What do we typically do in academic biomedical research in this situation?
The lead PI looks around the lab and finds a grad student or postdoc who knows how to turn on a computer and if very lucky also has had 6 months of experience noodling around with R or Python. This grad or postdoc is then charged with running some statistical analyses without any training whatsoever in data science. What is an outlier anyway, what do you mean by “normalize”, what is metadata exactly?
You get my drift: It is newbies in data science and programming (often 40-and 50-year-olds) leading novices (20- and 30-year-olds) to the slaughter. Might contribute to some lack of replicability ;-)
And it has been this way in the majority of academic labs since I started using CPM on an Apple 2 in 1980 at UC Davis in an electrophysiology lab in Psychology, to the first Macs I set up at Yale in a developmental neurobiology lab in 1984, and up to the point at which I set up my own lab in neurogenetics at the University of Tennessee with a pair of Mac IIs in 1989 and $150,000 in set-up funds, just enough for me to hire one very inexperience technician to help me do everything.
So in this context I hope all of you can appreciate that ANY help in bringing some real data science into mom-and-pop laboratories would be a huge huge boon.
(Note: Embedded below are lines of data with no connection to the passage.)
(** The effect of one considered record *)
Definition reduce_action (rd : reduction) (prefix : list indexed) (h : history) (p : PreparedHistoricalRecord)
  : result history_exn history :=
  let e := hr_envelope p in
  match hr_coverage p with
  | None => Ok h
  | Some c =>
      match action (hr_class p) with
      | DockerOpen => reduce_docker_open prefix h e c
      | DockerClose => reduce_docker_close rd h e c
      | SequenceOpen => reduce_sequence_open prefix h e c
      | SequenceClose => reduce_sequence_close rd h e c
      | GenericOpen => reduce_generic_open prefix h p c
      | GenericClose => reduce_generic_close rd prefix h p c
      | FalcoStop => reduce_falco_stop rd h e c
      | _ => Ok h
      end
  end.

(** A new boot ends the episodes of a process. *)
Definition enter_boot (h : history) (boot : pystr) : history :=
  let active :=
    match h_boot h with
    | Some b =>
        if bool_decide (boot = b) then h_active h
        else List.filter (fun kv => bool_decide (oe_scope_boot_id kv.2 = None)) (h_active h)
    | None => h_active h
    end in
  with_position (with_active h active) (h_last_sequence h) (Some boot).
Definition field_equals (key : string) (v : json) (event : document) : bool :=
  match get (u key) event, v with
  | Some (JStr s), JStr t => bool_decide (s = t)
  | Some (JArr [JStr s]), JArr [JStr t] => bool_decide (s = t)
  | _, _ => false
  end.

(** [redact_falco_event] *)
Definition redact_falco_event (event : document) (raw_event_sha256 : pystr) : result py_exn FalcoConnectV1 :=
  guard (field_equals "rule" (JStr CONNECT_RULE) event) ValueError ;;*
  guard (field_equals "source" (JStr CONNECT_SOURCE) event) ValueError ;;*
  guard (field_equals "priority" (JStr (u "Notice")) event) ValueError ;;*
  guard (field_equals "tags" (JArr [JStr CONNECT_RULE_TAG]) event) ValueError ;;*
  let* fields := output_fields event in
  let* evt_type := required_ascii (get (u "evt.type") fields) in
  guard (bool_decide (evt_type = u "connect")) ValueError ;;*
  let* rawres := optional_int64 (get (u "evt.rawres") fields) in
  let* result := required_ascii (get (u "evt.res") fields) in
  guard (negb (contradictory result rawres)) ValueError ;;*
  let* id_prefix := container_prefix (get (u "container.id") fields) in
  let* start := container_start (get (u "container.start_ts") fields) in
  let* proc_name := bounded_text 512 (get (u "proc.name") fields) in
  let* proc_exe_path := bounded_text 512 (get (u "proc.exepath") fields) in
  let* proc_parent_name := bounded_text 512 (get (u "proc.pname") fields) in
  let* destination := destination_ipv4_of (get (u "fd.rip") fields) in
  let* port := destination_port_of (get (u "fd.rport") fields) in
  let* protocol := bounded_ascii (get (u "fd.l4proto") fields) in
  let missing := sort_str (omitted
    [(u "falco_container_id_prefix", present id_prefix); (u "falco_container_start_ts", present start);
     (u "proc_name", present proc_name); (u "proc_exe_path", present proc_exe_path);
     (u "proc_parent_name", present proc_parent_name); (u "destination_ipv4", present destination);
     (u "destination_port", present port); (u "l4_protocol", present protocol)]) in
  let* event_time := normalize_falco_time (get (u "time") event) in
  let* full_id := container_full_id (get (u "container.full_id") fields) in
  new_connect (mkConnect CONNECT_RULE CONNECT_RULE_TAG FALCO_VERSION event_time rawres result
    (completed_success result rawres || nonblocking_success result rawres) true
    id_prefix full_id start None None None [] None None proc_name proc_exe_path proc_parent_name
    destination port protocol missing raw_event_sha256).

(** ** Bodies *)

Definition FALCO_MAX_BODY_BYTES : Z := 65536.
Definition METRICS_RULE : pystr := u "Falco internal: metrics snapshot".
Definition METRICS_SOURCE : pystr := u "internal".
Definition METRICS_PRIORITY : pystr := u "Informational".
Definition CONFIG_HASH_FIELD : string := "falco.sha256_config_file.falco_yaml".
Definition RULES_HASH_FIELD : string := "falco.sha256_rules_file.agmind_pcc_yaml".
Definition MAX_FLOAT_TOKEN_CHARACTERS : Z := 128.
Definition MAX_FLOAT_DECIMAL_EXPONENT : Z := 308.

(** [Decimal(token)] of a JSON number: coefficient and exponent *)
Definition decimal_of (token : pystr) : option (Z * Z) :=
  let body := if starts_with_minus token then tail token else token in
  let '(whole, rest) := span_digits body in
  let '(fraction, rest) := match rest with
    | c :: rest' => if c =? 46 then span_digits rest' else ([], rest)
    | [] => ([], [])
    end in
  let coefficient := digits_value (whole ++ fraction) in
  let places := Z.of_nat (length fraction) in
  match rest with
  | [] => Some (coefficient, - places)
  | c :: rest =>
      if (c =? 101) || (c =? 69) then
        let sign := match rest with d :: _ => if d =? 45 then -1 else 1 | [] => 1 end in
        let ds := match rest with d :: ds => if (d =? 43) || (d =? 45) then ds else rest | [] => [] end in
        let '(ds, rest) := span_digits ds in
        if bool_decide (rest = []) && bool_decide (1 <= length ds)%nat
        then Some (coefficient, sign * digits_value ds - places) else None
      else None
  end.

(** [_parse_bounded_decimal].  Only the type of the value is ever looked at, so one value
    stands for all of them. *)
Definition parse_bounded_decimal (token : pystr) : result py_exn json :=
  guard (Z.of_nat (length token) <=? MAX_FLOAT_TOKEN_CHARACTERS) ValueError ;;*
  let* (coefficient, exponent) := of_option ValueError (decimal_of token) in
  let adjusted := exponent + Z.of_nat (length (dec_nonneg coefficient)) - 1 in
  guard ((Z.abs exponent <=? MAX_FLOAT_DECIMAL_EXPONENT)
         && ((coefficient =? 0) || (Z.abs adjusted <=? MAX_FLOAT_DECIMAL_EXPONENT))) ValueError ;;*
  Ok (JFloat S754_nan).

(** [_contains_decimal] *)
Fixpoint contains_decimal (v : json) : bool :=
  match v with
  | JFloat _ => true
  | JArr l => existsb contains_decimal l
  | JObj m => existsb (fun kv => contains_decimal kv.2) m
  | _ => false
  end.

(** [_decode_raw_object] *)
Definition decode_raw_object (raw : bytes) : result py_exn document :=
  guard (Z.of_nat (length raw) <=? FALCO_MAX_BODY_BYTES) ValueError ;;*
  let* text := of_option ValueError (utf8_decode raw) in
  validate_json_depth text ;;*
  let* (value, rest) := scan_once parse_bounded_decimal (S (length text)) (skip_ws text) in
  guard (bool_decide (skip_ws rest = [])) ValueError ;;*
  match value with
  | JObj m => validate_unicode value ;;* Ok m
  | _ => Err TypeError
  end.

(** [FalcoMetricsHeartbeat] *)
Record FalcoMetricsHeartbeat := mkHeartbeat {
  hb_event_time : pystr; hb_raw_sha256 : pystr; hb_falco_version : pystr; hb_engine_name : pystr;
  hb_config_sha256 : pystr; hb_rules_sha256 : pystr; hb_outputs_drops : Z; hb_scap_drops : Z }.

#[export] Instance heartbeat_eq_dec : EqDecision FalcoMetricsHeartbeat.
Proof. solve_decision. Defined.

(** [digest_is_hex] and [counter_is_uint64] *)
Definition heartbeat_ok (h : FalcoMetricsHeartbeat) : bool :=
  HEX64 (hb_raw_sha256 h) && HEX64 (hb_config_sha256 h) && HEX64 (hb_rules_sha256 h)
  && is_uint64 (hb_outputs_drops h) && is_uint64 (hb_scap_drops h).

(** [_required_string] *)
Definition required_string (fields : document) (name : string) : result py_exn pystr :=
  match get (u name) fields with
  | Some (JStr s) => guard (negb (bool_decide (s = []))) ValueError ;;* Ok s
  | _ => Err ValueError
  end.

(** [_required_counter] *)
Definition required_counter (fields : document) (name : string) : result py_exn Z :=
  match get (u name) fields with
  | Some (JInt z) => guard (is_uint64 z) ValueError ;;* Ok z
  | _ => Err TypeError
  end.

(** [_parse_metrics] *)
Definition parse_metrics (doc : document) (raw_event_sha256 : pystr) : result py_exn FalcoMetricsHeartbeat :=
  guard (field_equals "source" (JStr METRICS_SOURCE) doc) ValueError ;;*
  guard (field_equals "priority" (JStr METRICS_PRIORITY) doc) ValueError ;;*
  let* fields := output_fields doc in
  let* event_time := normalize_falco_time (get (u "time") doc) in
  let* version := required_string fields "falco.version" in
  let* engine := required_string fields "scap.engine_name" in
  let* config := required_string fields CONFIG_HASH_FIELD in
  let* rules := required_string fields RULES_HASH_FIELD in
  let* outputs := required_counter fields "falco.outputs_queue_num_drops" in
  let* scap := required_counter fields "scap.n_drops" in
  let h := mkHeartbeat event_time raw_event_sha256 version engine config rules outputs scap in
  check (heartbeat_ok h) ;;* Ok h.

Inductive falco_body := Connect (c : FalcoConnectV1) | Heartbeat (h : FalcoMetricsHeartbeat).

#[export] Instance falco_body_eq_dec : EqDecision falco_body.
Proof. solve_decision. Defined.

(** [parse_falco_body] *)
Definition parse_falco_body (raw : bytes) : result py_exn falco_body :=
  let hash := sha256_hex raw in
  let* doc := decode_raw_object raw in
  if field_equals "rule" (JStr METRICS_RULE) doc then
    let* h := parse_metrics doc hash in Ok (Heartbeat h)
  else
    guard (negb (contains_decimal (JObj doc))) ValueError ;;*
    let* c := redact_falco_event doc hash in Ok (Connect c).
End Parser.

(** ** The time of an event *)

(** Linear arithmetic with divisions by constants. *)
Local Ltac Zify.zify_post_hook ::= Z.div_mod_to_equations.

(** What a Falco time denotes: the clock it shows, read as UTC, less its offset. *)
Definition falco_instant (s : pystr) : option Z :=
  match match_falco_time s with
  | Some (m, z) =>
      match zone_offset z, parse_rfc3339nano_utc_ns (match_text m) with
      | Ok offset, Ok local => Some (local - offset * NANOSECONDS_PER_SECOND)
      | _, _ => None
      end
  | None => None
  end.

Lemma falco_fraction_sound t f rest : falco_fraction t = Some (f, rest) -> fraction_ok f.
Proof.
  unfold falco_fraction. destruct t as [|c t]; [by intros [= <- <-]|].
  destruct (c =? 46); [|by intros [= <- <-]].
  destruct (span_digits t) as [ds r] eqn:E. case_bool_decide; [|done]. intros [= <- <-].
  by apply span_digits_sound in E as [? _].
Qed.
And please god, let it be FOSS.
I also think there are unanswered questions about reliability, cost (dollar and energy), and AI business models; I don't think OpenAI can burn $2+ to make a dollar forever.
There's so much that goes into ensuring the reliability, scalability and monitoring of production ready data pipelines. Not to mention the integration work for each use case. An LLM will give you short term wins at the cost of long term reliability - which is exactly why we already have DE teams to support DA and DS roles.
I agree. There is a lot of data people want that isn't made because of labor costs. Not just in quantity, but difficulty. If you can only afford to hire one analyst, and the analyst's time is only spent on cleaning data and generating basic sums, then that's all you'll get. But if the analyst can save a lot of time with LLMs, they'll have time to handle more complicated statistics using those counts like forecasts or other models.
What is the intoxication that assumes the engineering disciplines are now suddenly auto-automatable ?
I’m not trying to move the goal post here, but LLMs haven’t replaced a single headcount. In fact, it’s only been helping our business so far.